**PROVIDED ENTRIES:**
*** Begin section ***

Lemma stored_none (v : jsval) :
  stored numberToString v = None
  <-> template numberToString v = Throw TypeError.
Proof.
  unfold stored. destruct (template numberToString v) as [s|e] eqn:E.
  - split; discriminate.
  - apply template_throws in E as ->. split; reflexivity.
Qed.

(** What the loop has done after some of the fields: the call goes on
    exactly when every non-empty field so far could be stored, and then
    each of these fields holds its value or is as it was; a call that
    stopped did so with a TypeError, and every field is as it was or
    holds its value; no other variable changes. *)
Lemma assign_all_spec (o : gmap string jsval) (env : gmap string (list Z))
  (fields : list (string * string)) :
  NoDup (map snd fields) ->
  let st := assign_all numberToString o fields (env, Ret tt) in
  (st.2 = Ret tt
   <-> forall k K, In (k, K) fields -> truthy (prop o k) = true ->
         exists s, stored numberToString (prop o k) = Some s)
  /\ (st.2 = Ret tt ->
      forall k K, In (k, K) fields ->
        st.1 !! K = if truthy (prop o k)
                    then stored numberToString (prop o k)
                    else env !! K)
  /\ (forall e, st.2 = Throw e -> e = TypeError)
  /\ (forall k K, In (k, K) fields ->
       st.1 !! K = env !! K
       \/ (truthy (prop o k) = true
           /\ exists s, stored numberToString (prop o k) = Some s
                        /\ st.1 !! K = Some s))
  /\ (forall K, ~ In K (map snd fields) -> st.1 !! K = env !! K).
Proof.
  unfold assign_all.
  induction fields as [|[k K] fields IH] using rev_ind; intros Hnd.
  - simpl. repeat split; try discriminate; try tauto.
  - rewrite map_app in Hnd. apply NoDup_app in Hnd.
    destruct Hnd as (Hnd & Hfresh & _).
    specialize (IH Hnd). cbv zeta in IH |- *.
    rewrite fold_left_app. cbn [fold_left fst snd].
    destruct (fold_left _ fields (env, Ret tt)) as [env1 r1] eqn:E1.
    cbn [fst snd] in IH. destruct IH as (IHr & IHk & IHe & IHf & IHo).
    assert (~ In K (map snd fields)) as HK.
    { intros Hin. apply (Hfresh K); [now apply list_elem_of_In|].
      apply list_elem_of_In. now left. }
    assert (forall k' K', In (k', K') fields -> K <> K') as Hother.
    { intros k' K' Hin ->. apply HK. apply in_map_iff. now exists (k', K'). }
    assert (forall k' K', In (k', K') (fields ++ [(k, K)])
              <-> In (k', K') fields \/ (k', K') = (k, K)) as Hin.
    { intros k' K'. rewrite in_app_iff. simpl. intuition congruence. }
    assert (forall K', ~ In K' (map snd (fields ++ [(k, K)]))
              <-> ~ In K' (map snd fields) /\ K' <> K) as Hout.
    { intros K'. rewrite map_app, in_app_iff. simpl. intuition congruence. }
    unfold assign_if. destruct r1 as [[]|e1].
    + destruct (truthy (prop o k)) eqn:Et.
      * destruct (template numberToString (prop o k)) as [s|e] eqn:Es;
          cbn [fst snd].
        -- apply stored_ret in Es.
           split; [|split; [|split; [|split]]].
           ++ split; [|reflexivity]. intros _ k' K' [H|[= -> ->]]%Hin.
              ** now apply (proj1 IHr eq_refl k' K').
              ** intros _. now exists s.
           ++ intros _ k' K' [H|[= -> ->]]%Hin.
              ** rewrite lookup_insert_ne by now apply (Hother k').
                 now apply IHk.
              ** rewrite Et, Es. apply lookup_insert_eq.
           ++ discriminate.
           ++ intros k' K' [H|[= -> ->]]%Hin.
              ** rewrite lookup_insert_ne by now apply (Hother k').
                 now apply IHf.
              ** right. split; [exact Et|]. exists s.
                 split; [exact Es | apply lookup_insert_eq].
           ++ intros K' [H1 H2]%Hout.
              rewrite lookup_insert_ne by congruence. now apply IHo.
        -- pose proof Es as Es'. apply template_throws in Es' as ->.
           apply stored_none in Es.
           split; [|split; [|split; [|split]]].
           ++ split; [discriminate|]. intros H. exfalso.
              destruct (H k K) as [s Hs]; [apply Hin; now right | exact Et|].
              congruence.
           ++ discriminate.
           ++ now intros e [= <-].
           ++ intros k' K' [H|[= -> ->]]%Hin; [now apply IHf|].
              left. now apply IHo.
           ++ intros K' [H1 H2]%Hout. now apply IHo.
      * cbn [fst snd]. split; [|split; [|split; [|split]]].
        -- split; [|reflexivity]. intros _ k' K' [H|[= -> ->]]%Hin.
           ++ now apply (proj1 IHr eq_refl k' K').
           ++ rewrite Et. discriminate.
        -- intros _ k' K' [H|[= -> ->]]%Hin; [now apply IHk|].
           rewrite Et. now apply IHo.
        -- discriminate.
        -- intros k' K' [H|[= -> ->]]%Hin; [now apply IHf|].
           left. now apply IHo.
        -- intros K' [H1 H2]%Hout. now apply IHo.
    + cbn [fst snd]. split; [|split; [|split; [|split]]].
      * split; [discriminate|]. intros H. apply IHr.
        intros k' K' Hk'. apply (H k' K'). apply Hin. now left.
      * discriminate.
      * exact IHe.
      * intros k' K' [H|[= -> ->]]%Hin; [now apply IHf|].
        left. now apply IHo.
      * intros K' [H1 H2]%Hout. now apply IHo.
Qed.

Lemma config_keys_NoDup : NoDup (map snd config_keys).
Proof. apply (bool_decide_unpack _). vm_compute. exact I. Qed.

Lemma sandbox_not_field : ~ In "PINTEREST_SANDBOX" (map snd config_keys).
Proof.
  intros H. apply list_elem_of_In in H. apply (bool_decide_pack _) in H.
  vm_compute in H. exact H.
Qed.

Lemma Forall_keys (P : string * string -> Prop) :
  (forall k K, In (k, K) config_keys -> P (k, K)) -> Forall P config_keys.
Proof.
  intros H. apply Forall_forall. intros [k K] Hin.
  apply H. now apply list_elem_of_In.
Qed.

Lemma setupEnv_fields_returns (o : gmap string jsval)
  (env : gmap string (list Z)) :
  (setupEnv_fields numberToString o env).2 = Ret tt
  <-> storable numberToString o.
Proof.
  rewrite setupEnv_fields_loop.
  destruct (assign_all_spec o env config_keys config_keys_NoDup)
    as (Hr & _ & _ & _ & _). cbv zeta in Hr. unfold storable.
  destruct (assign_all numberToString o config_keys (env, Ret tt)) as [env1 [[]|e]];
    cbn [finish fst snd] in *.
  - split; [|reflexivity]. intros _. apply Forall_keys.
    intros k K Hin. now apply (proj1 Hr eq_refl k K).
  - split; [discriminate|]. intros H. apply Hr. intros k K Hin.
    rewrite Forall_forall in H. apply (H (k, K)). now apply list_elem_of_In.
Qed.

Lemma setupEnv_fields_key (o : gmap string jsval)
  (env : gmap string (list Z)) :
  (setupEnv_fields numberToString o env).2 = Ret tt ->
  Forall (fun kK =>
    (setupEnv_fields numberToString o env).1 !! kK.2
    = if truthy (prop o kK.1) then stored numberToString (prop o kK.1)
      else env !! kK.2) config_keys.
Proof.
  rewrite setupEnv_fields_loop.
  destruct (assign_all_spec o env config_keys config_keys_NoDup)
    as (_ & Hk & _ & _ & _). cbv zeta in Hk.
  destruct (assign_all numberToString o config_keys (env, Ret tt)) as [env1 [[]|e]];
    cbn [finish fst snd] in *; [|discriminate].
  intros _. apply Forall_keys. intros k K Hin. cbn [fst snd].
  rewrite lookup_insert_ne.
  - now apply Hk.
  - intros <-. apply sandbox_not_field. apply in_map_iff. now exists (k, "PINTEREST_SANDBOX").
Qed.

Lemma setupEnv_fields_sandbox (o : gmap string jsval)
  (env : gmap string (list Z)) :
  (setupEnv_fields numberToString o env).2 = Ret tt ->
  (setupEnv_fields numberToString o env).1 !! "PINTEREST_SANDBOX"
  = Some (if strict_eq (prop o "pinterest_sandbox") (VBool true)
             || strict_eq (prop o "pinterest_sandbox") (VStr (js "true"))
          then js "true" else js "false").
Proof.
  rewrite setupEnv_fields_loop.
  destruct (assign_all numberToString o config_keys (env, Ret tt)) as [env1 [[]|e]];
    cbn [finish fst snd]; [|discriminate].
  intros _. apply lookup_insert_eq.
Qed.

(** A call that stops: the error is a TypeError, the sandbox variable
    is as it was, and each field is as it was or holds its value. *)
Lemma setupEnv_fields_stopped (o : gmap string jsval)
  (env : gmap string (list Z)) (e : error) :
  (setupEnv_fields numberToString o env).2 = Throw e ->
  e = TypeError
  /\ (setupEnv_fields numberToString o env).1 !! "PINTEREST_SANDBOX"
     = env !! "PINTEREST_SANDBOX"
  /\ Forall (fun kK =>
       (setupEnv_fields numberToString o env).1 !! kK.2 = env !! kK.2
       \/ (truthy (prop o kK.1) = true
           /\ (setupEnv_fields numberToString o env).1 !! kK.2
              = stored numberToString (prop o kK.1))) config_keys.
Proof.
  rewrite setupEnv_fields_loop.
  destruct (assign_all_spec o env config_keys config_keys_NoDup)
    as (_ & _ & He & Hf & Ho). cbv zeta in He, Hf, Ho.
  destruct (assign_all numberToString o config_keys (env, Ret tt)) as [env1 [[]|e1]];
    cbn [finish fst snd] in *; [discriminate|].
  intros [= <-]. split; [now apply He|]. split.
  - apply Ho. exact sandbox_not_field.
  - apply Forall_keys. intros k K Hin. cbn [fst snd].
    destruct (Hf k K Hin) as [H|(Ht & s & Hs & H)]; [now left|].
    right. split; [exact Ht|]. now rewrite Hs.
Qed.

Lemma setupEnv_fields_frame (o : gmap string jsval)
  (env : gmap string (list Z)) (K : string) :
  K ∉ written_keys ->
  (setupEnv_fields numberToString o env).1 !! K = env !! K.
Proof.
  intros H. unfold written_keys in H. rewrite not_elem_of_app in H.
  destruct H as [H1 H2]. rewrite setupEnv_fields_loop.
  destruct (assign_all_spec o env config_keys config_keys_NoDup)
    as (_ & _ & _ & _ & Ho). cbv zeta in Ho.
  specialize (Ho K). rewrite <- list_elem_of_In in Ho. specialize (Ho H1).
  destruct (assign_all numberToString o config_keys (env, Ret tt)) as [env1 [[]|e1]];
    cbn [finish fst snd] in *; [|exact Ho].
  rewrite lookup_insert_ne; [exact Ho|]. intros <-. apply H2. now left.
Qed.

*** End section ***

**ASSIGNED TASK:** Starting at the line above that contains "apply list_elem_of_In. now", write out each line exactly until the line that contains "<-> ~ In K' (map" has been written, and stop there.

**ANSWER SPACE:**
      apply list_elem_of_In. now left. }
    assert (forall k' K', In (k', K') fields -> K <> K') as Hother.
    { intros k' K' Hin ->. apply HK. apply in_map_iff. now exists (k', K'). }
    assert (forall k' K', In (k', K') (fields ++ [(k, K)])
              <-> In (k', K') fields \/ (k', K') = (k, K)) as Hin.
    { intros k' K'. rewrite in_app_iff. simpl. intuition congruence. }
    assert (forall K', ~ In K' (map snd (fields ++ [(k, K)]))
              <-> ~ In K' (map snd fields) /\ K' <> K) as Hout.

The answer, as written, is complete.